SERMON BY THE VICAR EASTER 2026 – THE TOMB IS THE WOMB
I want to talk about oil.
Not the hydrocarbons to which the whole world is so violently and belligerently addicted but the three sacred oils which underpin the ministry of this and every church. Here they are. They were all blessed in St Paul’s Cathedral on Maundy Thursday, three days ago, a day which began our three-day journey to reach here Easter morning.
This, oil of baptism reminds us that faith is a gradual journey where grace cannot be rushed and seeps in through the skin like osmosis – this journey continues in and through the death bed. Second, this perfumed oil, the oil of chrism, points to an internal transformation so that all believers may become eventually sweet smelling – we call this conversion of the mind and heart, or metanoia, and thirdly and finally this oil of the sick, used to anoint the sick and dying. This oil points to the pastoral closeness to which priests are called to be with their communities – in a way it’s the oil of accompanying in the field hospital in which we live.
I’m talking about these oils because they underpin all that we do, and their blessing on Maundy Thursday began our journey to Easter, because contrary to popular expectations, the risen Christ of Easter Day is not the Easter Bunny of popular belief but the archetypal human and divine person who leads through suffering and death through to Resurrection – so here we are on Easter morning. These three days since Maundy Thursday form the road which has brought us here. And I used the oil as an illustration that not all oils end up in greedy violent confrontation such as we now see in our world. So here we are on this joyous Easter morning.
Easter morning always begins on a road. For the women who went to the tomb, it was a road walked in grief. For the disciples, it was a road walked in confusion. For many of us, it’s a road we know well—the road you take when your heart is heavy, when you’re longing for something or someone, when you’re not sure what comes next.
In Korean tradition, Arirang is a song of longing and journeying. It’s a melody carried by people who walk long roads—sometimes in sorrow, sometimes in hope, always with the belief that the path leads somewhere meaningful. BTS boy band re-emerged this year in Korea as the biggest thing since the Beatles. And if you have ever listened to BTS’s “Spring Day,” you know that same ache: the longing for reunion, the hope that winter will not last forever, the trust that even separation is not the end of the story.
Easter speaks directly into that longing. Because Easter is God’s declaration that every road of sorrow is met by a Saviour who walks beside us, and every winter of the soul is answered by a risen Christ who says, “Life begins again.”

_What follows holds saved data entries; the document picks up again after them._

Lemma wp_change_listen change p s :
  aliases_ok (tflags s) ->
  wp (change_listen listen_fuel change p) e s (fun r s' =>
    match SelectTransport p with
    | None => r = -1 /\ s' = s
    | Some t =>
        r = 0 /\ (forall t', tflags s' t' = change_all change (reached t) (tflags s) t') /\
        heap s' = heap s /\ trace s' = trace s
    end).
Proof.
  intros Hok. unfold listen_fuel. destruct (SelectTransport p) as [t|] eqn:Hp.
  2: { cbn [change_listen]. rewrite Hp. by apply wp_ret. }
  destruct (has (tflags s t) TRANS_ALIAS) eqn:Ha.
  2: { eapply wp_mono; [by eapply wp_change_plain|]. intros r s' H.
       unfold reached. rewrite <-Hok, Ha. exact H. }
  assert (Hr : exists ts, reached t = ts ++ [t] /\ nolisten t = Some (TransName <$> ts) /\
    NoDup (ts ++ [t]) /\ forall t', t' ∈ ts -> SelectTransport (TransName t') = Some t' /\
      has (tflags s t') TRANS_ALIAS = false).
  { pose proof Ha as Ha'. rewrite Hok in Ha'. unfold reached. rewrite Ha'.
    destruct t; unfold initial_flags in Ha'; try (by destruct HAVE_ABSTRACT_SOCKETS).
    - exists (SocketINETFuncs :: if IPv6 then [SocketINET6Funcs] else []).
      split_and!; [done | unfold nolisten; by destruct IPv6 | destruct IPv6; by apply (bool_decide_unpack _) |].
      intros t' Ht'. rewrite Hok.
      destruct IPv6 eqn:E; (split; [apply SelectTransport_TransName|]); set_solver.
    - exists [SocketLocalFuncs]. split_and!; [done | done | by apply (bool_decide_unpack _) |].
      intros t' ->%list_elem_of_singleton. rewrite Hok.
      split; [by apply SelectTransport_TransName|].
      unfold initial_flags. by destruct HAVE_ABSTRACT_SOCKETS. }
  destruct Hr as (ts & -> & Hn & Hnd & Hts). apply NoDup_app in Hnd as (Hnd & Hd & _).
  remember 1%nat as n eqn:En. cbn [change_listen]. subst n. rewrite Hp. do 2 wp_step.
  rewrite Ha, Hn. apply wp_bind. eapply wp_mono; [by apply wp_or_all|].
  intros r s1 (-> & Hf & Hh & Ht). wp_steps. split_and!; [done | | done | done].
  intros t'. unfold change_all. st_simpl. rewrite !Hf. unfold change_all.
  assert (t ∉ ts) by (intros Hin; apply (Hd t Hin); by left).
  repeat case_decide; subst; try done; exfalso; set_solver.
Qed.

(** Changing another bit keeps the alias bits. *)
Lemma aliases_ok_change change ts tf tf' :
  (forall f, has (change f) TRANS_ALIAS = has f TRANS_ALIAS) ->
  (forall t, tf' t = change_all change ts tf t) -> aliases_ok tf -> aliases_ok tf'.
Proof.
  intros Hc Heq Hok t. rewrite Heq. unfold change_all. case_decide; [rewrite Hc|]; apply Hok.
Qed.

Lemma NOLISTEN_not_ALIAS f : has (Z.lor f TRANS_NOLISTEN) TRANS_ALIAS = has f TRANS_ALIAS.
Proof. by apply has_lor_disjoint. Qed.

(** What the listener switches leave: the aliases, the heap and the outside world. *)
Definition switched (change : Z -> Z) (ts : list transport) (s : state) (r : Z) (s' : state)
    : Prop :=
  r = 0 /\ (forall t, tflags s' t = change_all change ts (tflags s) t) /\
  aliases_ok (tflags s') /\ heap s' = heap s /\ trace s' = trace s.

Lemma wp_switch change p t s :
  (forall f, has (change f) TRANS_ALIAS = has f TRANS_ALIAS) ->
  aliases_ok (tflags s) -> SelectTransport p = Some t ->
  wp (change_listen listen_fuel change p) e s (switched change (reached t) s).
Proof.
  intros Hc Hok Hp. eapply wp_mono; [by apply wp_change_listen|]. intros r s'. rewrite Hp.
  intros (-> & Hf & Hh & Ht). split_and!; try done. by eapply aliases_ok_change.
Qed.

Lemma wp_IsListening q u s (Q : bool -> state -> Prop) :
  SelectTransport q = Some u -> Q (negb (has (tflags s u) TRANS_NOLISTEN)) s ->
  wp (IsListening q) e s Q.
Proof. intros Hq HQ. unfold IsListening. rewrite Hq. by wp_steps. Qed.

(** ** The properties *)

(** C20: NoListen on a protocol, an alias for others or not, turns listening off for exactly
    the transports it stands for, and IsListening says so for every protocol; Listen turns
    them on again and leaves the other flags of every transport as they were.  The alias
    bits, which the recursion over aliases relies on, are an invariant of both. *)
Theorem listening_spec p q t u s :
  aliases_ok (tflags s) -> SelectTransport p = Some t -> SelectTransport q = Some u ->
  wp (NoListen p) e s (fun r s1 =>
    switched (fun f => Z.lor f TRANS_NOLISTEN) (reached t) s r s1 /\
    wp (IsListening q) e s1 (fun b _ =>
      b = negb (bool_decide (u ∈ reached t)) && negb (has (tflags s u) TRANS_NOLISTEN)) /\
    wp (Listen p) e s1 (fun r s2 => r = 0 /\ aliases_ok (tflags s2) /\
      forall t', tflags s2 t' =
        if decide (t' ∈ reached t) then Z.land (tflags s t') (Z.lnot TRANS_NOLISTEN)
        else tflags s t')).
Proof.
  intros Hok Hp Hq.
  eapply wp_mono; [apply wp_switch; [apply NOLISTEN_not_ALIAS | done | exact Hp]|].
  intros r s1 Hs. split; [exact Hs|]. destruct Hs as (-> & Hf & Hok1 & _). split.
  - apply wp_IsListening with u; [done|]. rewrite Hf. unfold change_all.
    case_decide as Hd; [|by rewrite bool_decide_false].
    rewrite bool_decide_true by done. by rewrite has_lor_same.
  - eapply wp_mono; [apply wp_switch; [| exact Hok1 | exact Hp]|].
    { intros f. by apply has_clear_disjoint. }
    intros r s2 (-> & Hf2 & Hok2 & _). split_and!; [done | done |]. intros t'.
    rewrite Hf2. unfold change_all. rewrite Hf. unfold change_all.
    case_decide; [|done]. zbits.
Qed.
End props.

(** ** Witnesses *)

Definition state_flags : state :=
  State [] ∅ 1 0 (initial_flags (cfg := linux X11_t)) None.

Lemma listening_spec_witness :
  wp (NoListen (cfg := linux X11_t) (str "tcp")) env0 state_flags (fun r s1 =>
    switched (cfg := linux X11_t) (fun f => Z.lor f TRANS_NOLISTEN)
      (reached (cfg := linux X11_t) SocketTCPFuncs) state_flags r s1 /\
    wp (IsListening (cfg := linux X11_t) (str "inet6")) env0 s1 (fun b _ =>
      b = negb (bool_decide (SocketINET6Funcs ∈ reached (cfg := linux X11_t) SocketTCPFuncs)) &&
          negb (has (tflags state_flags SocketINET6Funcs) TRANS_NOLISTEN)) /\
    wp (Listen (cfg := linux X11_t) (str "tcp")) env0 s1 (fun r s2 => r = 0 /\
      aliases_ok (cfg := linux X11_t) (tflags s2) /\
      forall t', tflags s2 t' =
        if decide (t' ∈ reached (cfg := linux X11_t) SocketTCPFuncs)
        then Z.land (tflags state_flags t') (Z.lnot TRANS_NOLISTEN)
        else tflags state_flags t')).
Proof. apply (listening_spec (cfg := linux X11_t)); [done | by vm_compute | by vm_compute]. Defined.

So that’s why we are here. For Christians, the tomb is empty – this is not a symbolic Resurrection but a real one. The Tomb is the Womb. The Tomb is the Womb. Christ is Risen, And because Christ is risen, this is the destiny of all who are marked with these holy oils with which I began. Christ’s destiny is our own. People instinctively know this, which is the underlying movement right now for what is called The Quiet Revival. And it’s happening across the societies of secular Europe, including this one, where the end of the road of secular society is seen as a culture of death – be it the death of babes in the womb right up to the moment of birth, to a disposable culture of the elderly, who are neither tolerated nor wanted. Against the prevailing secular culture of death, we see this yearning, this Arirang in a longing for meaningful life. This is happening both in this country and across secular Europe- In secular France 10,000 adults were baptised at Easter 2025, and in 2026 the number of adults and adolescents baptised in France was 21,400. The Archdiocese of Westminster received 800 adults this year at Easter, and in our little Parish of St John we had 4 baptisms, 8 confirmations and 2 children admitted to Holy Communion last night. The Christmas services here in 2025 were increased by a third over previous years. The quiet revival is choosing meaningful life over the secular culture of death. The Hebrew Scriptures put it very plainly – “Choose Life”

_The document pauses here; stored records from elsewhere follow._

(* ===== verification/Listeners.v ===== *)
(** * Listening on every transport (Xtrans.c)

    TRANS(MakeAllCOTSServerListeners) and what it is built from. *)

From S2P Require Import Prelude CLib Xtransint World Logic FdQueue Tables Util SockOpen SockListen SockConnect SockIO Parse Trans Lifecycle.
Open Scope Z_scope.

Section listeners.
Context {cfg : Config}.

(** The loop over the transports: count, and whether a local one was found. *)
Fixpoint network_count (l : list (transport * Z)) (tf : transport -> Z)
    (count : Z) (found_local : bool) : Z * bool :=
  match l with
  | [] => (count, found_local)
  | (t, _) :: l =>
      if has (tf t) TRANS_ALIAS || has (tf t) TRANS_NOLISTEN
      then network_count l tf count found_local
      else if has (tf t) TRANS_LOCAL then network_count l tf count true
      else network_count l tf (count + 1) found_local
  end.

Definition complete_network_count : M Z :=
  tf ← get tflags;
  let '(count, found_local) := network_count Xtransports tf 0 false in
  mret (count + (if (found_local : bool) then 1 else 0)).

(** temp_ciptrs[ *count_ret ] = ciptr; ++ *count_ret: the array has NUMTRANS elements. *)
Definition push (ciptrs : list ptr) (ciptr : ptr) : M (list ptr) :=
  if (length ciptrs <? NUMTRANS)%nat then mret (ciptrs ++ [ciptr]) else throw OutOfBounds.

Definition SD_LISTEN_FDS_START : Z := 3.

(** Transport id and name for the address of a received descriptor. *)
Definition received_kind (a : bytes) (al : Z) : option (Z * bytes) :=
  let fam := sa_family a in
  if fam =? AF_UNIX then
    Some (TRANS_SOCKET_UNIX_INDEX,
          if (nth offsetof_sun_path a 0 =? 0) && (2 <? al) then str "local" else str "unix")
  else if fam =? AF_INET then Some (TRANS_SOCKET_INET_INDEX, str "inet")
  else if IPv6 && (fam =? AF_INET6) then Some (TRANS_SOCKET_INET6_INDEX, str "inet6")
  else None.

(** for (i = 0; i < systemd_listen_fds && *count_ret < NUMTRANS; i++): the int returned
    and the array with its count. *)
Fixpoint receive_loop (n : nat) (i : Z) (port : option bytes) (ciptrs : list ptr)
    : M (Z * list ptr) :=
  match n with
  | O => mret (0, ciptrs)
  | S n =>
      if (NUMTRANS <=? length ciptrs)%nat then mret (0, ciptrs)
      else
        a ← sys (C_getsockname (i + SD_LISTEN_FDS_START) (Z.of_nat sizeof_sockaddr_storage));
        if a_ret a <? 0 then mret (-1, ciptrs)
        else
          match received_kind (fit sizeof_sockaddr_storage (a_bytes a))
                  (Z.of_nat (length (a_bytes a))) with
          | None => mret (-1, ciptrs)
          | Some (ti, tn) =>
              ciptr ← ReopenCOTSServer ti (i + SD_LISTEN_FDS_START) port;
              if bool_decide (ciptr = NULL) then mret (-1, ciptrs)
              else
                ciptrs ← push ciptrs ciptr;
                ignore (Received tn);;
                receive_loop n (i + 1) port ciptrs
          end
  end.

The Resurrection of Jesu Christ from the dead is that meaningful life, and it answers all our longings. In Christ’s Resurrection we see the archetypal human – so it will be with us – we will become and know our full humanity after the physical death of our bodies. Christ has died – so will we. Christ is Risen – so will we. Christ will come again at the consummation of all things, bringing with him the whole created order. This is who we are.
So that’s it. Our three-word message. Christ is Risen. And because Christ is Risen, Arirang is our longing and Alleluia is our Song.